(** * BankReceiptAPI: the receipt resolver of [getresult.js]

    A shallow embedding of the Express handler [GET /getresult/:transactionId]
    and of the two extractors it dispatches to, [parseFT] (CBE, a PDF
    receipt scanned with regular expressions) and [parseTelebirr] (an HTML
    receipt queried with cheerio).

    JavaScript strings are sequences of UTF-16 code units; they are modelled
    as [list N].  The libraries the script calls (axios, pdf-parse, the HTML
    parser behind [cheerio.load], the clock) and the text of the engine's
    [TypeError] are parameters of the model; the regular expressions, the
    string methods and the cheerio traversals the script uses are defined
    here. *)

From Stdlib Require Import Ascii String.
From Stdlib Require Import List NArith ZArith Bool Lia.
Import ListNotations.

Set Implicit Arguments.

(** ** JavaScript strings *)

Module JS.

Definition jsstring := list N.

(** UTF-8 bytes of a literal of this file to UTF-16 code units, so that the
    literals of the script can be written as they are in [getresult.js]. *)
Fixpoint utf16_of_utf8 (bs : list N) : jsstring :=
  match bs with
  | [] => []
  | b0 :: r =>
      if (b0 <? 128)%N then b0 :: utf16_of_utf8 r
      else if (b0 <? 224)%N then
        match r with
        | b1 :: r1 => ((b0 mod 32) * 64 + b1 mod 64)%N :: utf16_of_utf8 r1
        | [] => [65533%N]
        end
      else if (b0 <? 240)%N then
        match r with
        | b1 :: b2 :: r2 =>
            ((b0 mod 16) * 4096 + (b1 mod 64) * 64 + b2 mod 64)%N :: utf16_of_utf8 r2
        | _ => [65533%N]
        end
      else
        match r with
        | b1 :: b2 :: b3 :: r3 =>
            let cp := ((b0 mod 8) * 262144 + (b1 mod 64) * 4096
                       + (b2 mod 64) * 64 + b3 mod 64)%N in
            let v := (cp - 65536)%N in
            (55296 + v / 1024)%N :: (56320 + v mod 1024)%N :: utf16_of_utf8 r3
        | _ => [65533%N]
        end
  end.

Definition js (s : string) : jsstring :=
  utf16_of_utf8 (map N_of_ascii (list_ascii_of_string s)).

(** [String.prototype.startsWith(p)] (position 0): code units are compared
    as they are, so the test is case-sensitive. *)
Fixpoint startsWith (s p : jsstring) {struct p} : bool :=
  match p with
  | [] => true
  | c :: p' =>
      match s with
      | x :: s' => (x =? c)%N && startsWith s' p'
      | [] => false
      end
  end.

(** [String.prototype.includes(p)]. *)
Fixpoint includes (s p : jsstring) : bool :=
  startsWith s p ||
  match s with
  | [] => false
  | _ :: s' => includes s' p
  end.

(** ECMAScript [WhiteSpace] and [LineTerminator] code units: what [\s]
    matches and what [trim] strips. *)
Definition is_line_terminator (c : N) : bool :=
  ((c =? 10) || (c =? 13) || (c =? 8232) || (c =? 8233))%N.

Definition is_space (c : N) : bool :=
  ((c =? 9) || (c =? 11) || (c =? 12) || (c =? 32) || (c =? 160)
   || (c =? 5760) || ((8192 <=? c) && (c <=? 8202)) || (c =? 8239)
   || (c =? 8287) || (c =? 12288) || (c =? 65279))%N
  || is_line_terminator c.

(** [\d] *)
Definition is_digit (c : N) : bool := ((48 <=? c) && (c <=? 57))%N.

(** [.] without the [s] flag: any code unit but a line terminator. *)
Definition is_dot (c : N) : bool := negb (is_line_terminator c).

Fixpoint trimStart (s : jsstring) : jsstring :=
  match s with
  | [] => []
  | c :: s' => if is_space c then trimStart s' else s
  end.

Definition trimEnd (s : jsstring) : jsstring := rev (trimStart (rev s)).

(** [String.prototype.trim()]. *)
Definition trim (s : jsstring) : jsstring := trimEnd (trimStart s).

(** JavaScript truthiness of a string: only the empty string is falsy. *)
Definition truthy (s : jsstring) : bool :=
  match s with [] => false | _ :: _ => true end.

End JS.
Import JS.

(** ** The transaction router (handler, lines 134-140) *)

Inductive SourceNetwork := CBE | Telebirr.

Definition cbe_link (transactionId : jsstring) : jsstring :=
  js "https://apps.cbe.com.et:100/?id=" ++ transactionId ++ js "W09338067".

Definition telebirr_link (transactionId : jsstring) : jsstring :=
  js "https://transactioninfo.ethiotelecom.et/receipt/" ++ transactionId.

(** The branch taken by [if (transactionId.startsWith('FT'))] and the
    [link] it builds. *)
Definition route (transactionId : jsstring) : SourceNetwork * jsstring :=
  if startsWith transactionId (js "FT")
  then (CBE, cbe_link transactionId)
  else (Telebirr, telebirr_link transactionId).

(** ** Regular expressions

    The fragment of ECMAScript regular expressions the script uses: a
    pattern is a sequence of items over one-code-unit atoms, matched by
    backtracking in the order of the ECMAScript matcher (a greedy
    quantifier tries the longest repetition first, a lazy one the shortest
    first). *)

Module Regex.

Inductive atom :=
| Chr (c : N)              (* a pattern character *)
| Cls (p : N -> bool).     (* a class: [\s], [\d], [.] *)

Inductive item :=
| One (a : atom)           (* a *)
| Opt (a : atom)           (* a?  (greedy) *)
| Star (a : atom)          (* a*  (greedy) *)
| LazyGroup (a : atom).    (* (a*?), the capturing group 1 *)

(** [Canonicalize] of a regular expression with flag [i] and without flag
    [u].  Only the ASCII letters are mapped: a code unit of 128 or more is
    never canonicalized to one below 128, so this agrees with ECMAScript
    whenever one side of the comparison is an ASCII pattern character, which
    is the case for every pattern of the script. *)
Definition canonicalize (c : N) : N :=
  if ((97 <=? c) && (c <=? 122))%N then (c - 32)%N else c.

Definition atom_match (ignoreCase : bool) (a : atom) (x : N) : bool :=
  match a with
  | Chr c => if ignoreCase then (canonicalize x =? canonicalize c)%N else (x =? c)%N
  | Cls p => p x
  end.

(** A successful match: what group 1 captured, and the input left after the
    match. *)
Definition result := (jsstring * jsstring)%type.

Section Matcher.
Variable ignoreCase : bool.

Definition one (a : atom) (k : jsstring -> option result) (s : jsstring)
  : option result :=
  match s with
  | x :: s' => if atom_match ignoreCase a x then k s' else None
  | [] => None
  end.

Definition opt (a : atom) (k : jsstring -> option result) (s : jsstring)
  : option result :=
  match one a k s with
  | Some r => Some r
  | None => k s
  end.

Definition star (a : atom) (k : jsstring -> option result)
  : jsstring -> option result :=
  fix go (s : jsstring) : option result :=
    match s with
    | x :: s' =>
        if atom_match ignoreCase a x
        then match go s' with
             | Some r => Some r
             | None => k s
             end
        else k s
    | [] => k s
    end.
* * *
» **Task to complete**:
Please return only the lines above, starting at the line that has "(** [String.prototype.trim()]. *)" and ending at the line that has "match a with", keeping both and leaving each one unchanged.

» **Answer space**:
(** [String.prototype.trim()]. *)
Definition trim (s : jsstring) : jsstring := trimEnd (trimStart s).

(** JavaScript truthiness of a string: only the empty string is falsy. *)
Definition truthy (s : jsstring) : bool :=
  match s with [] => false | _ :: _ => true end.

End JS.
Import JS.

(** ** The transaction router (handler, lines 134-140) *)

Inductive SourceNetwork := CBE | Telebirr.

Definition cbe_link (transactionId : jsstring) : jsstring :=
  js "https://apps.cbe.com.et:100/?id=" ++ transactionId ++ js "W09338067".

Definition telebirr_link (transactionId : jsstring) : jsstring :=
  js "https://transactioninfo.ethiotelecom.et/receipt/" ++ transactionId.

(** The branch taken by [if (transactionId.startsWith('FT'))] and the
    [link] it builds. *)
Definition route (transactionId : jsstring) : SourceNetwork * jsstring :=
  if startsWith transactionId (js "FT")
  then (CBE, cbe_link transactionId)
  else (Telebirr, telebirr_link transactionId).

(** ** Regular expressions

    The fragment of ECMAScript regular expressions the script uses: a
    pattern is a sequence of items over one-code-unit atoms, matched by
    backtracking in the order of the ECMAScript matcher (a greedy
    quantifier tries the longest repetition first, a lazy one the shortest
    first). *)

Module Regex.

Inductive atom :=
| Chr (c : N)              (* a pattern character *)
| Cls (p : N -> bool).     (* a class: [\s], [\d], [.] *)

Inductive item :=
| One (a : atom)           (* a *)
| Opt (a : atom)           (* a?  (greedy) *)
| Star (a : atom)          (* a*  (greedy) *)
| LazyGroup (a : atom).    (* (a*?), the capturing group 1 *)

(** [Canonicalize] of a regular expression with flag [i] and without flag
    [u].  Only the ASCII letters are mapped: a code unit of 128 or more is
    never canonicalized to one below 128, so this agrees with ECMAScript
    whenever one side of the comparison is an ASCII pattern character, which
    is the case for every pattern of the script. *)
Definition canonicalize (c : N) : N :=
  if ((97 <=? c) && (c <=? 122))%N then (c - 32)%N else c.

Definition atom_match (ignoreCase : bool) (a : atom) (x : N) : bool :=
  match a with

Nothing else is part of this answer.